О том, как она сказала: «Я пойду».
О том, как она улыбнулась ему перед уходом — той самой улыбкой, которую он вырезал на лице Дианы, не зная, что вырезает её душу.
О том, как он смотрел на неё, как она шла к двери, как её плечи были прямыми, а руки сжаты в кулаки. И как он не остановил её. Он хотел закричать, пойти за ней, схватить за руку, сказать: «Нет, останься, я продам мастерскую, я умру, но я не отдам тебя». Но слова умерли у него в горле.
Они застряли там, как осколки гипса, и он их не выплюнул. Он просто смотрел, как дверь закрывается за ней, как щелкает замок, как её шаги затихают на лестнице. Он позволил ей уйти. Он продал её за триста франков, даже не взяв денег. Он продал её за свою трусость.

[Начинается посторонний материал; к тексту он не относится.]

(** * Range parsing of the semver package: a shallow embedding and its properties

    The development follows the Go sources: [getRegex] (parser.go), the
    normaliser [parseRange] with its helpers and the predicate builder
    [ParseRange] (range.go).  Go strings are byte strings, modelled by
    [string]; Go's [int] is a 64-bit integer, modelled by [Z] with the
    wrap-around written out. *)

From Stdlib Require Import Bool List Arith ZArith NArith Lia Ascii String.
Import ListNotations.
Open Scope string_scope.

(** ** Byte strings *)

Definition byte (c : ascii) : N := N_of_ascii c.

Fixpoint srev_append (s acc : string) : string :=
  match s with
  | EmptyString => acc
  | String c t => srev_append t (String c acc)
  end.

Definition srev (s : string) : string := srev_append s "".

Fixpoint take (n : nat) (s : string) : string :=
  match n, s with
  | S n', String c t => String c (take n' t)
  | _, _ => ""
  end.

Fixpoint drop (n : nat) (s : string) : string :=
  match n, s with
  | S n', String _ t => drop n' t
  | _, _ => s
  end.

(** [s[b:e]] *)
Definition slice (s : string) (b e : nat) : string := take (e - b) (drop b s).

Fixpoint has_prefix (p s : string) : bool :=
  match p, s with
  | EmptyString, _ => true
  | String a p', String b s' => Ascii.eqb a b && has_prefix p' s'
  | _, _ => false
  end.

Fixpoint contains_byte (c : ascii) (s : string) : bool :=
  match s with
  | EmptyString => false
  | String a t => Ascii.eqb a c || contains_byte c t
  end.

Fixpoint sall (p : ascii -> bool) (s : string) : bool :=
  match s with
  | EmptyString => true
  | String a t => p a && sall p t
  end.

(** ** package unicode/utf8 *)

Module utf8.

Definition RuneError : N := 65533.
Definition RuneSelf : N := 128.

(** [RuneStart]: the byte is not a continuation byte. *)
Definition RuneStart (b : N) : bool := negb (N.land b 192 =? 128)%N.

(** For a leading byte at least [0xC2] and at most [0xF4]: the size of the
    sequence and the range accepted for its second byte (the tables [first]
    and [acceptRanges]). *)
Definition first (s0 : N) : nat * N * N :=
  (if s0 <? 224 then (2%nat, 128, 191)
   else if s0 =? 224 then (3%nat, 160, 191)
   else if s0 =? 237 then (3%nat, 128, 159)
   else if s0 <? 240 then (3%nat, 128, 191)
   else if s0 =? 240 then (4%nat, 144, 191)
   else if s0 =? 244 then (4%nat, 128, 143)
   else (4%nat, 128, 191))%N.

Definition cont (b : N) : bool := ((128 <=? b) && (b <=? 191))%N.

Definition DecodeRuneInString (s : string) : N * nat :=
  match s with
  | EmptyString => (RuneError, 0%nat)
  | String c0 t0 =>
    let s0 := byte c0 in
    if (s0 <? RuneSelf)%N then (s0, 1%nat)
    else if ((s0 <? 194) || (244 <? s0))%N then (RuneError, 1%nat)
    else
      let '(sz, lo, hi) := first s0 in
      match t0 with
      | EmptyString => (RuneError, 1%nat)
      | String c1 t1 =>
        let s1 := byte c1 in
        if ((s1 <? lo) || (hi <? s1))%N then (RuneError, 1%nat)
        else if (sz <=? 2)%nat
        then (N.lor (N.shiftl (N.land s0 31) 6) (N.land s1 63), 2%nat)
        else
          match t1 with
          | EmptyString => (RuneError, 1%nat)
          | String c2 t2 =>
            let s2 := byte c2 in
            if negb (cont s2) then (RuneError, 1%nat)
            else if (sz <=? 3)%nat
            then (N.lor (N.shiftl (N.land s0 15) 12)
                    (N.lor (N.shiftl (N.land s1 63) 6) (N.land s2 63)), 3%nat)
            else
              match t2 with
              | EmptyString => (RuneError, 1%nat)
              | String c3 _ =>
                let s3 := byte c3 in
                if negb (cont s3) then (RuneError, 1%nat)
                else (N.lor (N.shiftl (N.land s0 7) 18)
                        (N.lor (N.shiftl (N.land s1 63) 12)
                           (N.lor (N.shiftl (N.land s2 63) 6) (N.land s3 63))),
                      4%nat)
              end
          end
      end
  end.

(** [DecodeLastRuneInString], on the reversed string [r]: the last byte is
    the head of [r].  The loop steps back over at most three bytes to the
    nearest [RuneStart] byte and decodes forward from there; the result is
    kept when it ends exactly at the end of the string. *)
Definition back_to_start (r : string) : option nat :=
  match r with
  | String _ (String b1 t1) =>
    if RuneStart (byte b1) then Some 2%nat
    else match t1 with
         | String b2 t2 =>
           if RuneStart (byte b2) then Some 3%nat
           else match t2 with
                | String b3 _ => if RuneStart (byte b3) then Some 4%nat else None
                | EmptyString => None
                end
         | EmptyString => None
         end
  | _ => None
  end.

Definition DecodeLastRune_rev (r : string) : N * nat :=
  match r with
  | EmptyString => (RuneError, 0%nat)
  | String c _ =>
    if (byte c <? RuneSelf)%N then (byte c, 1%nat)
    else match back_to_start r with
         | Some n =>
           let '(ru, size) := DecodeRuneInString (srev (take n r)) in
           if (size =? n)%nat then (ru, size) else (RuneError, 1%nat)
         | None => (RuneError, 1%nat)
         end
  end.

End utf8.

(** ** package unicode *)

Module unicode.

Definition MaxLatin1 : N := 255.

(** [IsSpace]: Latin-1 by the switch, the rest by the table [White_Space]. *)
Definition IsSpace (r : N) : bool :=
  (if r <=? MaxLatin1
   then (r =? 9) || (r =? 10) || (r =? 11) || (r =? 12) || (r =? 13)
        || (r =? 32) || (r =? 133) || (r =? 160)
   else (r =? 5760) || ((8192 <=? r) && (r <=? 8202)) || (r =? 8232)
        || (r =? 8233) || (r =? 8239) || (r =? 8287) || (r =? 12288))%N.

(** [IsDigit]: Latin-1 by the range ['0'..'9']; beyond Latin-1 by the range
    table [Digit] of the Unicode version the package is built with, which is
    the parameter [digitTable]. *)
Definition IsDigit (digitTable : N -> bool) (r : N) : bool :=
  (if r <=? MaxLatin1 then (48 <=? r) && (r <=? 57) else digitTable r)%N.

End unicode.

(** ** package strings *)

Module strings.

Definition asciiSpace (c : ascii) : bool :=
  let b := byte c in
  ((b =? 9) || (b =? 10) || (b =? 11) || (b =? 12) || (b =? 13) || (b =? 32))%N.

(** [TrimLeftFunc(s, unicode.IsSpace)]: the loop of [indexFunc]. *)
Fixpoint trimLeft (fuel : nat) (s : string) : string :=
  match fuel with
  | O => s
  | S fuel' =>
    match s with
    | EmptyString => ""
    | _ =>
      let '(r, size) := utf8.DecodeRuneInString s in
      if unicode.IsSpace r then trimLeft fuel' (drop size s) else s
    end
  end.

Definition TrimLeftSpace (s : string) : string := trimLeft (length s) s.

(** [TrimRightFunc(s, unicode.IsSpace)] on the reversed string: the loop of
    [lastIndexFunc]. *)
Fixpoint trimRight_rev (fuel : nat) (r : string) : string :=
  match fuel with
  | O => r
  | S fuel' =>
    match r with
    | EmptyString => ""
    | _ =>
      let '(ru, size) := utf8.DecodeLastRune_rev r in
      if unicode.IsSpace ru then trimRight_rev fuel' (drop size r) else r
    end
  end.

Definition TrimRightSpace (s : string) : string :=
  srev (trimRight_rev (length s) (srev s)).

(** The second loop of [TrimSpace], from the end, on the reversed string. *)
Fixpoint trimSpace_stop (r : string) : string :=
  match r with
  | EmptyString => ""
  | String c t =>
    if (utf8.RuneSelf <=? byte c)%N then srev (TrimRightSpace (srev r))
    else if asciiSpace c then trimSpace_stop t
    else r
  end.

(** [TrimSpace]: the ASCII fast path, leaving to the Unicode-aware functions
    at the first byte that is not ASCII. *)
Fixpoint TrimSpace (s : string) : string :=
  match s with
  | EmptyString => ""
  | String c t =>
    if (utf8.RuneSelf <=? byte c)%N then TrimRightSpace (TrimLeftSpace s)
    else if asciiSpace c then TrimSpace t
    else srev (trimSpace_stop (srev s))
  end.

(** [Join(elems, sep)] *)
Fixpoint Join (elems : list string) (sep : string) : string :=
  match elems with
  | [] => ""
  | [a] => a
  | a :: rest => a ++ sep ++ Join rest sep
  end.

(** [Split(s, sep)] for a separator of one byte: the pieces between the
    occurrences of the separator, [cur] being the piece read so far. *)
Fixpoint splitByte (sep : ascii) (s cur : string) : list string :=
  match s with
  | EmptyString => [srev cur]
  | String c t =>
    if Ascii.eqb c sep then srev cur :: splitByte sep t ""
    else splitByte sep t (String c cur)
  end.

…и в тот миг он понял всё. Мужчины — трусы. Все до единого. Они завоёвывают, берут, трахают женщин, делают им детей, изменяют им же, оплёвывая этой изменой собственный выбор, а когда надо встать между своей женщиной и смертью — прячутся за бутылкой, за молчанием, за сломанным гипсом.
Гобер завоевал его жену долгами — загнал в гроб, выпил её жизнь. Американец завоевал надежду — пообещал золото и сбежал. А он сам, Огюст Дюваль, завоевал дочь — родил, вырастил, привязал к себе, сделал своей рабыней, помощницей, опорой. И когда пришёл Гобер и сказал: «Отдай», — он не встал. Не заслонил. Не сказал: «Убей меня, но не трогай её».
Сидел и плакал, как баба, как трус, как ничтожество. Мужчины не защищают. Мужчины берут, пользуются, бросают. Оставляют своих женщин умирать в родах, в чахотке, в подвалах, а сами сидят в мастерских, смотрят на гипс, который никогда не ответит. Он понял это слишком поздно. Его руки, создававшие богинь, были бесполезны. Его талант не стоил ничего. Он был не скульптором — убийцей. Убил жену бездействием, дочь — трусостью. Убил всех, кого любил. Потому что не умел защищать. И никогда не умел.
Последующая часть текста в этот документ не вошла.